Deriva genética: modelos, supuestos y observaciones empíricas

Hay dos modelos matemáticos principales para describir el proceso de deriva genética: el modelo de Moran y el modelo de Wright-Fisher.

Mis preguntas se refieren a los supuestos de estos modelos, la existencia de otros modelos de deriva genética, la explicación de la ventaja/desventaja de estos modelos y los resultados empíricos que respaldan uno u otro modelo.

  • ¿Cuáles son los supuestos de cada uno de estos modelos?

    • tamaño de la población estable?
    • iterópara/semélpara
    • ¿Qué pasa con la función de densidad de probabilidad de la aptitud?
    • …?
  • ¿Qué ventaja/desventaja tienen estos modelos? O debería decir, ¿a qué población se aplican estos diversos modelos?

  • ¿Qué tipo de población biológica se ha demostrado empíricamente que se ajusta mejor a un modelo que a otro? ¿Cuáles son los experimentos clave para probar la validez de estos modelos?

¡No dude en publicar incluso si responde solo parcialmente a las preguntas! ¡Gracias!

Respuestas (1)

Esta pregunta ha existido por un tiempo, así que intentaré comenzar con una respuesta parcial.

Los supuestos básicos del modelo estándar de Wright-Fisher son:

  • Tamaño de población constante norte .
  • Generaciones discretas, no superpuestas.
  • Neutralidad (p. ej., todos los individuos tienen la misma probabilidad de reproducirse)
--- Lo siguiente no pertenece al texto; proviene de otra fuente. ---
(* ===== verification/Log.v ===== *)
(** * log.c: the write-ahead log

    The code of log.c over the block interface of Block.v; its theorems are
    in LogProof.v. *)

From stdpp Require Import base numbers strings gmap list.
From S2P Require Import Prelude Kmonad Mmu Block.

Local Open Scope Z_scope.

Definition LOGSIZEn : nat := Z.to_nat LOGSIZE.

(** struct log, with the rest of the kernel below it.  struct logheader is
    [lhn] and [lhblock]. *)
Record log (S : Type) : Type := mklog {
  lstart : Z;
  lsize : Z;
  outstanding : Z;      (* how many FS sys calls are executing *)
  committing : bool;    (* in commit(), please wait *)
  ldev : Z;
  lhn : Z;
  lhblock : list Z;     (* int block[LOGSIZE] *)
  lblk : S              (* the buffer cache *)
}.
Arguments mklog {S}.
Arguments lstart {S}.
Arguments lsize {S}.
Arguments outstanding {S}.
Arguments committing {S}.
Arguments ldev {S}.
Arguments lhn {S}.
Arguments lhblock {S}.
Arguments lblk {S}.

Definition set_where {S} (dev start size : Z) (l : log S) : log S :=
  mklog start size (outstanding l) (committing l) dev (lhn l) (lhblock l) (lblk l).
Definition set_outstanding {S} (v : Z) (l : log S) : log S :=
  mklog (lstart l) (lsize l) v (committing l) (ldev l) (lhn l) (lhblock l) (lblk l).
Definition set_committing {S} (v : bool) (l : log S) : log S :=
  mklog (lstart l) (lsize l) (outstanding l) v (ldev l) (lhn l) (lhblock l) (lblk l).
Definition set_lhn {S} (v : Z) (l : log S) : log S :=
  mklog (lstart l) (lsize l) (outstanding l) (committing l) (ldev l) v (lhblock l) (lblk l).
Definition set_lhblock {S} (v : list Z) (l : log S) : log S :=
  mklog (lstart l) (lsize l) (outstanding l) (committing l) (ldev l) (lhn l) v (lblk l).
Definition set_lblk {S} (v : S) (l : log S) : log S :=
  mklog (lstart l) (lsize l) (outstanding l) (committing l) (ldev l) (lhn l) (lhblock l) v.

Definition blk_lens {S} : lens (log S) S := Lens lblk set_lblk.

(** struct superblock *)
Record superblock : Type := mksb {
  sb_size : Z; sb_nblocks : Z; sb_ninodes : Z; sb_nlog : Z;
  sb_logstart : Z; sb_inodestart : Z; sb_bmapstart : Z
}.

Definition parse_sb (d : bytes) : superblock :=
  mksb (get_u32 0 d) (get_u32 4 d) (get_u32 8 d) (get_u32 12 d)
       (get_u32 16 d) (get_u32 20 d) (get_u32 24 d).

(** struct logheader in a block: n, then block[]. *)
Definition hdr_n (d : bytes) : Z := i32 (get_u32 0 d).
Definition hdr_block (k : nat) (d : bytes) : Z := i32 (get_u32 (4 + 4 * k) d).

Definition sizeof_logheader : Z := 4 + 4 * LOGSIZE.

Section log.
Context {S : Type} `{BlockOps S}.

Abbreviation on_blk m := (zoom blk_lens m).

(** Reading b->data and writing it. *)
Definition data (i : nat) : K (log S) bytes := gets (fun l => bget_data i (lblk l)).
Definition set_data (i : nat) (d : bytes) : K (log S) unit :=
  modify (fun l => set_lblk (bset_data i d (lblk l)) l).

(** readsb (fs.c) *)
Definition readsb (dev : Z) : K (log S) superblock :=
  bp ← on_blk (bread dev 1);
  d ← data bp;
  on_blk (brelse bp);;
  mret (parse_sb d).

(** log.lh.block[i]; an index past the array is a fault. *)
Definition lh_get (i : nat) : K (log S) Z :=
  bs ← gets lhblock;
  match bs !! i with Some b => mret b | None => panic "out of bounds" end.
Definition lh_set (i : nat) (b : Z) : K (log S) unit :=
  bs ← gets lhblock;
  if Nat.ltb i (length bs) then modify (set_lhblock (<[i := b]> bs)) else panic "out of bounds".

(** The body of install_trans for one log entry. *)
Definition install_one (tail : nat) : K (log S) unit :=
  dev ← gets ldev;
  start ← gets lstart;
  lbuf ← on_blk (bread dev (start + Z.of_nat tail + 1));
  b ← lh_get tail;
  dbuf ← on_blk (bread dev b);
  d ← data lbuf;
  set_data dbuf d;;
  on_blk (bwrite dbuf);;
  on_blk (brelse lbuf);;
  on_blk (brelse dbuf).

(** [for (tail = 0; tail < log.lh.n; tail++) body(tail)] *)
Fixpoint for_tail (body : nat -> K (log S) unit) (n tail : nat) : K (log S) unit :=
  match n with
  | O => mret tt
  | Datatypes.S n => body tail;; for_tail body n (Datatypes.S tail)
  end.

Definition install_trans : K (log S) unit :=
  n ← gets lhn;
  for_tail install_one (Z.to_nat n) 0.

Fixpoint read_head_loop (d : bytes) (n i : nat) : K (log S) unit :=
  match n with
  | O => mret tt
  | Datatypes.S n => lh_set i (hdr_block i d);; read_head_loop d n (Datatypes.S i)
  end.

Definition read_head : K (log S) unit :=
  dev ← gets ldev;
  start ← gets lstart;
  buf ← on_blk (bread dev start);
  d ← data buf;
  modify (set_lhn (hdr_n d));;
  read_head_loop d (Z.to_nat (hdr_n d)) 0;;
  on_blk (brelse buf).

(** The header block as write_head leaves it. *)
Fixpoint put_blocks (i : nat) (bs : list Z) (d : bytes) : bytes :=
  match bs with
  | [] => d
  | b :: t => put_blocks (Datatypes.S i) t (put_u32 (4 + 4 * i) b d)
  end.

Definition put_hdr (n : Z) (bs : list Z) (d : bytes) : bytes := put_blocks 0 bs (put_u32 0 n d).

Definition write_head : K (log S) unit :=
  dev ← gets ldev;
  start ← gets lstart;
  buf ← on_blk (bread dev start);
  d ← data buf;
  n ← gets lhn;
  bs ← gets lhblock;
  set_data buf (put_hdr n (take (Z.to_nat n) bs) d);;
  on_blk (bwrite buf);;
  on_blk (brelse buf).

Definition recover_from_log : K (log S) unit :=
  read_head;;
  install_trans;;
  modify (set_lhn 0);;
  write_head.

Definition initlog (dev : Z) : K (log S) unit :=
  if BSIZE <=? sizeof_logheader then panic "initlog: too big logheader"
  else
    sb ← readsb dev;
    modify (set_where dev (i32 (sb_logstart sb)) (i32 (sb_nlog sb)));;
    recover_from_log.

(** begin_op sleeps on &log while a commit runs or the log could fill up,
    and starts over when woken. *)
Definition begin_op : K (log S) unit :=
  acquire L_log;;
  l ← get;
  if committing l then release L_log;; block C_log
  else if LOGSIZE <? lhn l + (outstanding l + 1) * MAXOPBLOCKS then release L_log;; block C_log
  else
    modify (set_outstanding (outstanding l + 1));;
    release L_log.

Definition write_log_one (tail : nat) : K (log S) unit :=
  dev ← gets ldev;
  start ← gets lstart;
  to ← on_blk (bread dev (start + Z.of_nat tail + 1));
  b ← lh_get tail;
  from ← on_blk (bread dev b);
  d ← data from;
  set_data to d;;
  on_blk (bwrite to);;
  on_blk (brelse from);;
  on_blk (brelse to).

Definition write_log : K (log S) unit :=
  n ← gets lhn;
  for_tail write_log_one (Z.to_nat n) 0.

Definition commit : K (log S) unit :=
  n ← gets lhn;
  if 0 <? n then
    write_log;;
    write_head;;
    install_trans;;
    modify (set_lhn 0);;
    write_head
  else mret tt.

Definition end_op : K (log S) unit :=
  acquire L_log;;
  modify (fun l => set_outstanding (outstanding l - 1) l);;
  l ← get;
  if committing l then panic "log.committing"
  else
    let do_commit := outstanding l =? 0 in
    (if do_commit then modify (set_committing true) else wakeup C_log);;
    release L_log;;
    (if do_commit then
       commit;;
       acquire L_log;;
       modify (set_committing false);;
       wakeup C_log;;
       release L_log
     else mret tt).

(** The search of log_write for a block already in the log. *)
Definition absorb (b n : Z) (bs : list Z) : nat :=
  default (Z.to_nat n) (find_idx (fun x => u32 x =? b) (take (Z.to_nat n) bs)).

Definition log_write (i : nat) : K (log S) unit :=
  l ← get;
  if (LOGSIZE <=? lhn l) || (lsize l - 1 <=? lhn l) then panic "too big a transaction"
  else if outstanding l <? 1 then panic "log_write outside of trans"
  else
    acquire L_log;;
    l ← get;
    let b := bget_blockno i (lblk l) in
    let k := absorb b (lhn l) (lhblock l) in
    lh_set k (i32 b);;
    (if Z.of_nat k =? lhn l then modify (set_lhn (lhn l + 1)) else mret tt);;
    modify (fun l => set_lblk (bset_dirty i (lblk l)) l);;
    release L_log.

End log.
Lemma commit_nothing l V D T l' :
  log_ok l V D T ∅ [] -> l' = set_committing false (set_committing true (set_outstanding 0 l)) ->
  committed l V D T l'.
Proof.
  intros Hl ->. pose proof Hl as [Hs Hdev Hn [rest Hbs] Hll Hsize Htx Hidle].
  assert (HVD : forall b, V !! b = D !! b).
  { intros b. apply (log_ok_clean _ _ _ _ _ _ b Hl); [apply not_elem_of_empty|apply not_elem_of_nil]. }
  exists [], V. cbn. rewrite app_nil_r. do 4 (split; [done|]). split; [split; try done; by exists rest|].
  split; [apply same_home_refl|]. split; [intros b _; by rewrite HVD|].
  intros p D'' Hp Hr. apply prefix_nil_inv in Hp. subst p. cbn in Hr. left.
  assert (Hok : rec_ok (lstart l) (lsize l) D).
  { pose proof (log_ok_header _ _ _ _ _ _ Hl) as Hh. split.
    - by eapply blk_disk_wf.
    - apply elem_of_dom. eauto.
    - by eapply tx_size.
    - by rewrite Hidle. }
  intros b Hb. rewrite (reboots_home _ _ _ _ Hok Hr b Hb). apply (recover_clean (lstart l) (lsize l)); try done.
  by eapply tx_size.
Qed.
Lemma writei_run f c V bl i x src off n (Q : Z -> fs S -> ctx -> Prop) :
  tx f V ∅ bl -> held c = [] -> cached f i x -> inode_ok V x -> inode_typed x -> inum_ok (inum x) ->
  meta_used V -> itype x <> T_DEV -> avail V (2 * nblk off n) -> (length bl + nblk off n + 4 < NBUF)%nat ->
  0 <= off <= isize x -> 0 <= n <= Z.of_nat (length src) -> off + n <= MAXFILE * BSIZE -> Forall is_byte src ->
  (forall V' x' bl' f' c', tx f' V' ∅ bl' -> held c' = [] -> caches f f' i x' ->
    writei_post V x bl V' x' bl' off n src -> Q n f' c') ->
  wp (writei devsw_write i src off n) Q f c.
Proof.
  intros Ht Hc Hi Hx Hty Hnum Hm Hdev Ha Hr Ho Hn Hmax Hby HQ. pose proof (io_size _ _ _ Hx) as Hsz.
  assert (Eu : u32 (off + n) = off + n) by (apply u32_id; unfold in_u32, MAXFILE, BSIZE in *; lia).
  assert (E32 : i32 n = n) by (apply i32_id; unfold MAXFILE, BSIZE in *; lia).
  unfold writei. kstep. eapply wp_get_ip; [done|]. rewrite (proj2 (Z.eqb_neq _ _)) by done.
  rewrite Eu, !(proj2 (Z.ltb_ge _ _)) by lia. cbn [orb]. kstep. pose proof (cost_le x bl).
  eapply (writei_loop_run D T sb Hgeo Hsmall); try done; [unfold room; rewrite size_empty; lia|lia|lia|lia|].
  intros V1 x1 bl1 f1 c1 Ht1 Hc1 Hk1 Hw. pose proof (caches_cached _ _ _ _ _ Hi Hk1) as Hi1.
  pose proof (wr_grow _ _ _ _ _ _ _ _ _ _ Hw) as Wg. pose proof (gr_x _ _ _ _ _ Wg) as Ex.
  kstep. eapply wp_get_ip; [done|]. assert (Es : isize x1 = isize x) by (by rewrite Ex). rewrite Es.
  destruct (Z.ltb_spec (isize x) (off + n)) as [Hlt|Hge].
  - rewrite (proj2 (Z.ltb_lt _ _)) by lia. cbn [andb]. do 2 kstep. eapply wp_upd_ip; [done|].
    set (x2 := set_isize (off + n) x1). set (f2 := set_icache _ f1).
    assert (En : inum x2 = inum x) by (unfold x2; by rewrite Ex).
    pose proof (grown_ok V x bl V1 x1 bl1 off n src Hx Ho Hmax Hw Hlt) as Hok2.
    assert (Hi2 : cached f2 i x2).
    { unfold cached, f2. cbn. apply list_lookup_insert_eq. by eapply lookup_lt_Some. }
    eapply (iupdate_run f2); [by apply tx_set_icache|done|done|apply (io_dev _ _ _ Hok2)|by rewrite En|apply (io_len _ _ _ Hok2)| |].
    + pose proof (wr_cost _ _ _ _ _ _ _ _ _ _ Hw). unfold room. rewrite size_empty. lia.
    + intros f3 c3 Ht3 Hc3 Hk3. kstep. rewrite E32, En in *. eapply HQ; [done..| |].
      * unfold caches in *. rewrite (proj1 Hk3). unfold f2. cbn. rewrite Hk1. by rewrite list_insert_insert_eq.
      * by apply (post_grow V x bl V1 x1 bl1 off n src Hx Hm Hnum Ho Hn Hmax Hw Hty Hlt f1).
  - rewrite andb_false_r. do 2 kstep. rewrite E32. eapply HQ; [done..|]. by apply post_still.
Qed.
Prefiero mirar el modelo para haploides/cromosomas. Si agrupa los cromosomas en poliploides, entonces obtiene la suposición adicional de apareamiento aleatorio, por ejemplo, todos los pares de individuos tienen la misma probabilidad de reproducirse.

Es posible que me haya perdido algo, pero estas suposiciones deberían ser suficientes para generar la dinámica de Wright-Fisher: cuando construimos una nueva generación, tenemos que llenar norte puntos de nuevo (sigue de los dos primeros supuestos). Como cada individuo viejo tiene la misma probabilidad de reproducirse (tercera suposición), por ejemplo, convertirse en padre de un nuevo individuo, obtenemos la distribución de descendencia multinomial.

La principal diferencia en el modelo de Moran es que asume generaciones superpuestas. Los principales supuestos aquí son:

  • Nuevamente tamaño de población constante.
  • Los individuos se reproducen a un ritmo constante.
  • Neutralidad (sin embargo, el modelo de Moran se puede adaptar con relativa facilidad para incorporar la selección positiva).

Cada vez que un individuo se reproduce, otro muere instantáneamente para mantener constante el tamaño de la población.

Curiosamente, los modelos tienen el mismo límite de difusión, por ejemplo, se comportan de manera similar para poblaciones grandes (e idénticamente para una 'población infinitamente grande'). Si rastrea la ascendencia de una muestra en una gran población, se acercará a Kingman's Coalescent en ambos modelos.

Creo que los dos modelos existen más por sus distintas propiedades matemáticas que porque uno se ajuste mejor a ciertas poblaciones naturales que el otro. No tengo conocimiento de ningún experimento que haya demostrado qué tan bien encajan, tal vez alguien más pueda participar aquí.